I stand, and it pushes me against the wall, hand around my neck.

“I do not wish to fight you!” Its eyes are bright red. There’s the anger that was missing the other day.

“Too bad, I’m going to kill you.” I raise my feet and kick it in the stomach with all my strength. It flies back, leaving scratches on my neck from its claws. I fall to my back, and I’m up again, unfolding a sword.

“What are you?” it asks, getting up.

“I’m a hunter. I’m a killer of demons,” I growl back.

“No, what are you?” I see it searching for a moment. “What is your name?”

I frown. “What do you care?” Why does it want my name? Can’t it just try to kill me, like all demons do?

It straightens. “I am Claws in the Dark.”

“Fine.” I roll my eyes. “I’m Derick.”

Surprise registers in its eyes, then it mouths my name. It isn’t happy with it. “It’s an ugly human name. You deserve better.

“Like I care what you think. What do you want?”

“I desire to talk, to understand you.”

“Right, you want to understand me. I don’t believe you.”

It tilts its head to the side. “Why do you not believe me?”

I can’t help the laughter. “You’re kidding, right?”

The question seems to confuse it.

“You’re a demon. You wouldn’t know how to tell me the truth if your life depended on it.”

He ponders that for a moment. “Why do you say that?”

“Because that’s the truth.”

“How do you know it is such?”

“They told me so.”

“They?” It looks around. “Humans?”

“Yes, humans. Demons lie, humans don’t. Demons are bad, humans are good. That’s why your kind keeps trying to kill them.”

“Humans do bad things,” it says.

“Only when they fall under a demon’s influence. When they become tainted by one.”

It nods. “I understand. You believe it is so because humans have told you.”

“Told me? I’ve seen it happen. I’ve had to kill humans who were tainted.” It had been horrible. I’d thought Amanda would replace me after that, but she told me it had been the right thing to do. They were tainted, no longer humans anymore.

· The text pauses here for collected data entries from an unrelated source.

Lemma search_step low high best :
  bracketed low high best -> low <= high ->
  let mid := u64_add low (u64_sub high low / 2) in
  mid = low + (high - low) / 2 /\ low <= mid <= high /\
  u64_sub mid 1 = mid - 1 /\ u64_add mid 1 = mid + 1 /\
  if f mid then bracketed low (mid - 1) best else bracketed (mid + 1) high mid.
Proof.
  intros (? & ? & ? & -> & Hlo & Hhi) Hle mid. unfold_widths.
  assert (mid = low + (high - low) / 2) as Em.
  { subst mid. rewrite u64_sub_id by (unfold_widths; lia).
    apply wrap64_id. unfold_widths. zdiv. }
  assert (low <= mid <= high) by (rewrite Em; zdiv). rewrite Em in *. clear mid Em.
  set (mid := low + (high - low) / 2) in *. split_and!; [done|lia..| | |].
  - unfold u64_sub. apply wrap64_id. unfold_widths. lia.
  - unfold u64_add. apply wrap64_id. unfold_widths. lia.
  - destruct (f mid) eqn:E; unfold bracketed; split_and!; try done; try lia.
    + intros x Hx. destruct (Z_lt_le_dec high x); [apply Hhi; lia|].
      apply (f_mono mid); [lia..|done].
    + intros x Hx. destruct (Z_lt_le_dec x low); [apply Hlo; lia|].
      destruct (f x) eqn:Ex; [|done]. assert (f mid = true); [|congruence].
      apply (f_mono x); [lia..|done].
Qed.
Lemma run_rates k rs qs k' p :
  keeper_ok k -> run from_json k rs = (qs, k') -> last_rate_micro k = Some p ->
  let pct := max_rate_jump_pct k in
  let n := Z.of_nat (length rs) in
  exists q, last_rate_micro k' = Some q /\ 0 < q <= MAX_MICRO_USD_PER_BTC /\
    q * 100 ^ n <= p * (100 + pct) ^ n /\
    (pct <= 100 -> p * (100 - pct) ^ n <= q * 100 ^ n).
Proof.
  revert k qs p. induction rs as [|r rs IH]; intros k qs p Hk; cbn [run].
  { intros [= <- <-] Hp. destruct Hk as [Hpct Hr]. rewrite Hp in Hr. exists p.
    simpl length. rewrite !Z.pow_0_r. split_and!; try done; lia. }
  destruct (tick from_json k r) as [q1 k1] eqn:Et.
  destruct (run from_json k1 rs) as [qs' k2] eqn:Er. intros [= <- <-] Hp.
  destruct (tick_spec _ _ _ _ Hk Et) as (Hs & Hk1 & Epct & _). rewrite Hp in Hs.
  destruct (last_rate_micro k1) as [p1|] eqn:E1; [|done]. destruct Hs as [Hp1 Hj].
  destruct (IH _ _ _ Hk1 Er E1) as (q & Eq & Hq & Hup & Hdown). rewrite Epct in *.
  destruct Hk as [Hpct Hr]. rewrite Hp in Hr. unfold_widths.
  exists q. split; [done|]. split; [done|]. simpl length. rewrite Nat2Z.inj_succ, !Z.pow_succ_r by lia.
  set (n := Z.of_nat (length rs)) in *. set (pct := max_rate_jump_pct k) in *.
  assert (0 <= (100 + pct) ^ n) by (apply Z.pow_nonneg; lia).
  split.
  - assert (p1 * 100 <= p * (100 + pct)) by lia.
    transitivity (p1 * 100 * (100 + pct) ^ n); [|nia]. nia.
  - intros Hle. specialize (Hdown Hle). assert (0 <= (100 - pct) ^ n) by (apply Z.pow_nonneg; lia).
    assert (p * (100 - pct) <= p1 * 100) by lia.
    transitivity (p1 * 100 * (100 - pct) ^ n); [nia|]. nia.
Qed.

It studies me for a moment.

I see it move this time. I know it’s about to rush me, and I ready myself for it. I feel the blade bite into its flesh as it gets close, but it doesn’t hit me, it changes direction, pulling the sword out of my hand and me off balance. I take out the other sword and run after it.

It jumps over a container, and breaking sounds come behind it. I round it to see broken plywood over a hole. I follow it down there. There is no light, and my thermal vision doesn’t do me much good here, but I have its scent. At least for a few hundred feet, then I reach a zone with hundreds of other demons’ scent. I try to pick it out of the others, but I can’t. I curse. I've lost it. I didn’t prove myself, I let it escape. I will not be able to find it down here.

My phone has no signal down here, so I head back to the warehouse. I have to tell Amanda and Jason about it. What Amanda will do to me as a consequence no longer matters; they have to know.